David Savage, who covers the Supreme Court for the Los Angeles Times, had an opinion piece in that paper yesterday that raised the question whether, after just one term, we could conclude anything about whether Chief Justice John Roberts is a “judicial activist.” Savage’s argument is almost as silly as the academic study I criticized here at NRO a couple of weeks ago. He seems to have no other definition of activism than something like “using judicial review with a big impact,” though at one point, in turning a clever phrase (asking whether Roberts will “seek the right result, or the right’s result?”), he seems dimly aware that the proper question is not the impact of a ruling but whether it was correct.

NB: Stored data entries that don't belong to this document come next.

(* ===== verification/Graph.v ===== *)
(** Graph algorithms shared by several components: Kahn's topological sort
    over an abstract store of in-degrees, and the worklist closure of a finite
    relation.  The components write their own loops and show them equal to the
    ones here. *)
From S2P Require Import Prelude.

(** ** Counting *)

Definition count {A} `{EqDecision A} (x : A) (l : list A) : nat := length (filter (λ y, y = x) l).

Section count.
Context {A} `{EqDecision A}.
Implicit Types (l : list A).

Lemma count_cons x y l : count x (y :: l) = (if decide (y = x) then 1 else 0) + count x l.
Proof. unfold count. rewrite filter_cons. by case_decide. Qed.
Lemma count_app x l k : count x (l ++ k) = count x l + count x k.
Proof. unfold count. by rewrite filter_app, length_app. Qed.
Lemma count_pos x l : 0 < count x l ↔ x ∈ l.
Proof.
  induction l as [|y l IH]; [split; [unfold count; simpl; lia|set_solver]|].
  rewrite count_cons, elem_of_cons. case_decide; [naive_solver lia|]. rewrite IH. naive_solver.
Qed.
Lemma count_0 x l : count x l = 0 ↔ x ∉ l.
Proof. rewrite <-count_pos. lia. Qed.
End count.

(** ** Transitive closure *)

Lemma tc_flip {A} (R : relation A) x y : tc (flip R) x y ↔ tc R y x.
Proof.
  split.
  - induction 1 as [x y H|x y z H _ IH]; [by constructor|by eapply tc_r].
  - induction 1 as [x y H|x y z H _ IH]; [by constructor|eapply tc_r; [exact IH|exact H]].
Qed.

Lemma tc_inv_last {A} (R : relation A) x y :
  tc R x y → R x y ∨ ∃ z, tc R x z ∧ R z y.
Proof.
  induction 1 as [x y H|x y z H Ht IH]; [by left|]. right.
  destruct IH as [?|(u&?&?)]; [exists y; split; [by constructor|done]|].
  exists u. split; [by eapply tc_l|done].
Qed.

Lemma tc_mono {A} (R R' : relation A) x y :
  (∀ u v, R u v → R' u v) → tc R x y → tc R' x y.
Proof.
  intros HR. induction 1 as [x y H|x y z H _ IH]; [by apply tc_once, HR|by eapply tc_l; [apply HR|]].
Qed.

Lemma filter_not_in_nil {A} `{EqDecision A} (l : list A) : filter (λ x, x ∉ []) l = l.
Proof.
  induction l as [|x l IH]; [done|]. rewrite filter_cons, decide_True by set_solver. by rewrite IH.
Qed.

(** ** In-degree stores *)

(** What Kahn's loop needs of the collection that holds the in-degrees (a
    vector indexed by position, or a hash map). *)
Class DegreeStore (A S : Type) := {
  deg_get : S → A → option nat;
  deg_set : S → A → nat → S;
}.
Class LawfulDegreeStore (A S : Type) `{EqDecision A, !DegreeStore A S} : Prop := {
  deg_get_set : ∀ (s : S) (v w : A) (d : nat), is_Some (deg_get s v) →
    deg_get (deg_set s v d) w = if decide (w = v) then Some d else deg_get s w;
}.

#[export] Instance list_degrees : DegreeStore nat (list nat) := {
  deg_get s v := s !! v;
  deg_set s v d := <[v := d]> s;
}.
#[export] Instance list_degrees_lawful : LawfulDegreeStore nat (list nat).
Proof.
  split. intros s v w d [x Hx]. simpl. case_decide as Hw.
  - subst. apply list_lookup_insert_eq. by eapply lookup_lt_Some.
  - by apply list_lookup_insert_ne.
Qed.

#[export] Instance map_degrees `{Countable K} : DegreeStore K (gmap K nat) := {
  deg_get s v := s !! v;
  deg_set s v d := <[v := d]> s;
}.
#[export] Instance map_degrees_lawful `{Countable K} : LawfulDegreeStore K (gmap K nat).
Proof.
  split. intros s v w d _. simpl. case_decide as Hw.
  - subst. apply lookup_insert_eq.
  - by apply lookup_insert_ne.
Qed.

(** The number of edges into [v] from the nodes [us]. *)
Definition in_from {A} `{EqDecision A} (out : A → list A) (us : list A) (v : A) : nat :=
  sum_list_with (λ u, count v (out u)) us.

Savage adduces exactly two pieces of evidence—Roberts’ votes in two cases—as evidence that the chief justice might be a judicial activist. I’ll take his second example first, Rapanos v. United States. Here Roberts voted with Scalia, for a result Savage calls a “sharp pullback in the Clean Water Act of 1972.” One can agree or disagree with the position taken by these two justices (joined by Thomas and Alito), but the case for this being an “activist” position would have to rest on an argument that they got the law wrong, not that the impact of their victory would have been large. Savage writes that “with one extra vote, the Roberts court would have rewritten the scope of the Clean Water Act in its first term—not the act of a modest Supreme Court.” But of course the argument in the case that persuaded Roberts et al. was that the Army Corps of Engineers had rewritten the Act already. And isn’t it worth noticing that Rapanos is a case of statutory construction, not of basic constitutional principles? (Yes, it implicated commerce-clause principles—but the case is most significantly about the scope of an act of Congress.) Judicial activism hits its stride in the constitutional cases. In statutory ones, Congress has a ready recourse through ordinary legislation.
Much the same could be said about Savage’s other example, Gonzales v. Oregon, which upheld the state’s blessing on physician-assisted suicide through the use of prescription or otherwise federally-controlled drugs. Savage writes that if the dissenters Roberts joined had had their way, the Court would have “taken away the state’s traditional power to regulate the practice of medicine and upheld a single federal officer’s new interpretation of a long-standing federal statute that had not been endorsed by Congress.” Another way to describe their position is that if they’d had their way, the Attorney General of the United States would have been permitted to act on a perfectly reasonable interpretation of a law he was charged with enforcing, preempting the novel policy of one outlier state that was bent on frustrating a concededly valid federal policy of regulating interstate commerce in powerful drugs used in the medical profession. As a preemption case, Gonzales presented the Court with one of those situations where the charge of “activism” could be levelled no matter what the outcome, since the policy of either the federal government or the state would have to give way. Since it is customary for the Court to defer more readily to the other branches of the federal government than to one of the states, it’s far more persuasive to call the justices in the winning position for Oregon the activists, not the justices in the losing bloc who voted for federal policy to win the day.
It helps to state the views of both sides in these cases at their strongest, doesn’t it? I would be more inclined to side with Chief Justice Roberts in Gonzales than in Rapanos, but the point is to weigh the merits, measure the best and worst in the arguments on either side, and not base judgments on who is an “activist” on such unserious considerations as whether a case would have had a big impact or upset someone’s settled expectations.